[TASK BRIEF]
Reproduce only the stretch of entries below that begins at the first line and ends at the line holding "parse_result (list jvalue)".

'''

(** A value at the head of [s] (no leading white space), with [depth]
    containers open around it. *)
Fixpoint parse_value (fuel : nat) (depth : Z) (s : string) {struct fuel}
  : parse_result jvalue :=
  match fuel with
  | O => OutOfFuel
  | S fuel =>
    match s with
    | "" => Invalid
    | String c t =>
      let b := byte_val c in
      if b =? 123 then
        if maxNestingDepth <? depth + 1 then Invalid
        else
          match skip_ws t with
          | String c' t' =>
              if byte_val c' =? 125 then Parsed (JObject []) t'
              else
                match parse_members fuel (depth + 1) (String c' t') with
                | Parsed kvs rest => Parsed (JObject kvs) rest
                | Invalid => Invalid
                | OutOfFuel => OutOfFuel
                end
          | "" => Invalid
          end
      else if b =? 91 then
        if maxNestingDepth <? depth + 1 then Invalid
        else
          match skip_ws t with
          | String c' t' =>
              if byte_val c' =? 93 then Parsed (JArray []) t'
              else
                match parse_elements fuel (depth + 1) (String c' t') with
                | Parsed vs rest => Parsed (JArray vs) rest
                | Invalid => Invalid
                | OutOfFuel => OutOfFuel
                end
          | "" => Invalid
          end
      else if b =? 34 then
        match parse_string_body t with
        | Some (str, rest) => Parsed (JString str) rest
        | None => Invalid
        end
      else if b =? 116 then
        match strip_prefix "rue" t with
        | Some rest => Parsed (JBool true) rest
        | None => Invalid
        end
      else if b =? 102 then
        match strip_prefix "alse" t with
        | Some rest => Parsed (JBool false) rest
        | None => Invalid
        end
      else if b =? 110 then
        match strip_prefix "ull" t with
        | Some rest => Parsed JNull rest
        | None => Invalid
        end
      else
        match scan_number s with
        | Some (lit, rest) => Parsed (JNumber lit) rest
        | None => Invalid
        end
    end
  end
with parse_elements (fuel : nat) (depth : Z) (s : string) {struct fuel}
  : parse_result (list jvalue) :=
  match fuel with
  | O => OutOfFuel
  | S fuel =>
    match parse_value fuel depth s with
    | Parsed v rest =>
      match skip_ws rest with
      | String c t =>
          if byte_val c =? 44 then
            match parse_elements fuel depth (skip_ws t) with
            | Parsed vs rest' => Parsed (v :: vs) rest'
            | Invalid => Invalid
            | OutOfFuel => OutOfFuel
            end
          else if byte_val c =? 93 then Parsed [v] t
          else Invalid
      | "" => Invalid
      end
    | Invalid => Invalid
    | OutOfFuel => OutOfFuel
    end
  end
with parse_members (fuel : nat) (depth : Z) (s : string) {struct fuel}
  : parse_result (list (string * jvalue)) :=
  match fuel with
  | O => OutOfFuel
  | S fuel =>
    match s with
    | String q t =>
      if byte_val q =? 34 then
        match parse_string_body t with
        | Some (k, rest) =>
          match skip_ws rest with
          | String c t1 =>
            if byte_val c =? 58 then
              match parse_value fuel depth (skip_ws t1) with
              | Parsed v rest1 =>
                match skip_ws rest1 with
                | String c2 t2 =>
                    if byte_val c2 =? 44 then
                      match parse_members fuel depth (skip_ws t2) with
                      | Parsed kvs rest2 => Parsed ((k, v) :: kvs) rest2
                      | Invalid => Invalid
                      | OutOfFuel => OutOfFuel
                      end
                    else if byte_val c2 =? 125 then Parsed [(k, v)] t2
                    else Invalid
                | "" => Invalid
                end
              | Invalid => Invalid
              | OutOfFuel => OutOfFuel
              end
            else Invalid
          | "" => Invalid
          end
        | None => Invalid
        end
      else Invalid
    | "" => Invalid
    end
  end.
(** X27: when [CheckIfColliding] answers false for the point an entity
    would reach in one step, [processEntity] moves the entity to this
    point and keeps its velocity, gravity added: no obstacle rejects any
    of the two moves. *)
Theorem processEntity_moves_freely_when_nothing_collides
    (Gravity deltaTime : float) (em : ECSManager) (e : Entity)
    (pos : PositionComponent) (vel : VelocityComponent) (size : SizeComponent) :
  GetComponent em e "position" = PtrPosition pos →
  GetComponent em e "velocity" = PtrVelocity vel →
  GetComponent em e "size" = PtrSize size →
  CheckIfColliding e
    (newX (start_motion Gravity deltaTime pos vel))
    (newY (start_motion Gravity deltaTime pos vel)) em = false →
  position_of (processEntity Gravity e deltaTime em) e
  = Some {| pX := (pX pos + vX vel * deltaTime)%float;
            pY := (pY pos + (vY vel + Gravity * deltaTime) * deltaTime)%float |}
  ∧ velocity_of (processEntity Gravity e deltaTime em) e
    = Some {| vX := vX vel; vY := (vY vel + Gravity * deltaTime)%float |}.
Proof.
  intros Hpos Hvel Hsize Hfree.
  destruct (processEntity_commits Gravity deltaTime em e pos vel size
              Hpos Hvel Hsize) as [-> ->].
  assert (Hfinal : final_motion Gravity deltaTime em e pos vel size
                   = start_motion Gravity deltaTime pos vel).
  { unfold final_motion. apply foldl_bump_free. intros [op os] Hin.
    unfold seen_obstacles in Hin.
    apply list_elem_of_omap in Hin as (other & Hother & Hobs).
    apply (conj Hother), obstacle_faces in Hobs
      as (_ & Hne & _ & Hop & Hos).
    unfold CheckIfColliding in Hfree. rewrite Hpos, Hsize in Hfree.
    cbn [fst snd].
    destruct (isColliding (newX (start_motion Gravity deltaTime pos vel))
                (pY pos) size op os) eqn:HX;
      [|destruct (isColliding (pX pos)
                    (newY (start_motion Gravity deltaTime pos vel)) size op os)
          eqn:HY; [|done]].
    - assert (Htrue : check_solids em e pos size
                (newX (start_motion Gravity deltaTime pos vel))
                (newY (start_motion Gravity deltaTime pos vel))
                (GetEntitiesWithComponents em ["position"; "size"; "solid"])
              = true).
      { apply check_solids_true. exists other, op, os. eauto 10. }
      congruence.
    - assert (Htrue : check_solids em e pos size
                (newX (start_motion Gravity deltaTime pos vel))
                (newY (start_motion Gravity deltaTime pos vel))
                (GetEntitiesWithComponents em ["position"; "size"; "solid"])
              = true).
      { apply check_solids_true. exists other, op, os. eauto 10. }
      congruence. }
  by rewrite Hfinal.
Qed.

Lemma processEntity_moves_freely_when_nothing_collides_witness :
  let em := contact_scenario {| vX := -100; vY := 0 |} in
  position_of (processEntity 0 1 tick_seconds em) 1
  = Some {| pX := (0 + -100 * tick_seconds)%float;
            pY := (0 + (0 + 0 * tick_seconds) * tick_seconds)%float |}
  ∧ velocity_of (processEntity 0 1 tick_seconds em) 1
    = Some {| vX := -100; vY := (0 + 0 * tick_seconds)%float |}.
Proof.
  intros em.
  apply (processEntity_moves_freely_when_nothing_collides 0 tick_seconds em 1
           {| pX := 0; pY := 0 |} {| vX := -100; vY := 0 |} box10);
    vm_compute; reflexivity.
Defined.

End CheckIfColliding.

Section Frame.

Import Physics.

Lemma SetComponent_frame (e : Entity) (n : string) (c : Component)
    (em : ECSManager) :
  lastEntityID (SetComponent e n c em) = lastEntityID em
  ∧ entities (SetComponent e n c em) = entities em
  ∧ indentToEntity (SetComponent e n c em) = indentToEntity em.
Proof. unfold SetComponent. by destruct (components em !! e). Qed.

(** Overwriting a component that is there adds no name to any store. *)
Lemma SetComponent_keeps_names (e : Entity) (n : string) (c : Component)
    (em : ECSManager) :
  GetComponent em e n ≠ NilVal →
  ∀ e' names, carries_all (SetComponent e n c em) names e'
              = carries_all em names e'.
Proof.
  intros Hthere e' names. unfold SetComponent, GetComponent, carries_all in *.
  destruct (components em !! e) as [cm|] eqn:Hcm; [|done]. cbn.
  destruct (decide (e' = e)) as [->|Hne].
  - rewrite lookup_insert_eq, Hcm.
    assert (Hn : is_Some (cm !! n))
      by (destruct (cm !! n); [eauto | done]).
    apply eq_true_iff_eq. rewrite !has_all_spec.
    split; intros Hall n' Hn'.
    + specialize (Hall n' Hn').
      destruct (decide (n' = n)) as [->|Hne']; [done|].
      by rewrite lookup_insert_ne in Hall.
    + destruct (decide (n' = n)) as [->|Hne'].
      * rewrite lookup_insert_eq. eauto.
      * rewrite lookup_insert_ne by done. by apply Hall.
  - by rewrite lookup_insert_ne.
Qed.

'''

[ANSWER SPACE]
(** A value at the head of [s] (no leading white space), with [depth]
    containers open around it. *)
Fixpoint parse_value (fuel : nat) (depth : Z) (s : string) {struct fuel}
  : parse_result jvalue :=
  match fuel with
  | O => OutOfFuel
  | S fuel =>
    match s with
    | "" => Invalid
    | String c t =>
      let b := byte_val c in
      if b =? 123 then
        if maxNestingDepth <? depth + 1 then Invalid
        else
          match skip_ws t with
          | String c' t' =>
              if byte_val c' =? 125 then Parsed (JObject []) t'
              else
                match parse_members fuel (depth + 1) (String c' t') with
                | Parsed kvs rest => Parsed (JObject kvs) rest
                | Invalid => Invalid
                | OutOfFuel => OutOfFuel
                end
          | "" => Invalid
          end
      else if b =? 91 then
        if maxNestingDepth <? depth + 1 then Invalid
        else
          match skip_ws t with
          | String c' t' =>
              if byte_val c' =? 93 then Parsed (JArray []) t'
              else
                match parse_elements fuel (depth + 1) (String c' t') with
                | Parsed vs rest => Parsed (JArray vs) rest
                | Invalid => Invalid
                | OutOfFuel => OutOfFuel
                end
          | "" => Invalid
          end
      else if b =? 34 then
        match parse_string_body t with
        | Some (str, rest) => Parsed (JString str) rest
        | None => Invalid
        end
      else if b =? 116 then
        match strip_prefix "rue" t with
        | Some rest => Parsed (JBool true) rest
        | None => Invalid
        end
      else if b =? 102 then
        match strip_prefix "alse" t with
        | Some rest => Parsed (JBool false) rest
        | None => Invalid
        end
      else if b =? 110 then
        match strip_prefix "ull" t with
        | Some rest => Parsed JNull rest
        | None => Invalid
        end
      else
        match scan_number s with
        | Some (lit, rest) => Parsed (JNumber lit) rest
        | None => Invalid
        end
    end
  end
with parse_elements (fuel : nat) (depth : Z) (s : string) {struct fuel}
  : parse_result (list jvalue) :=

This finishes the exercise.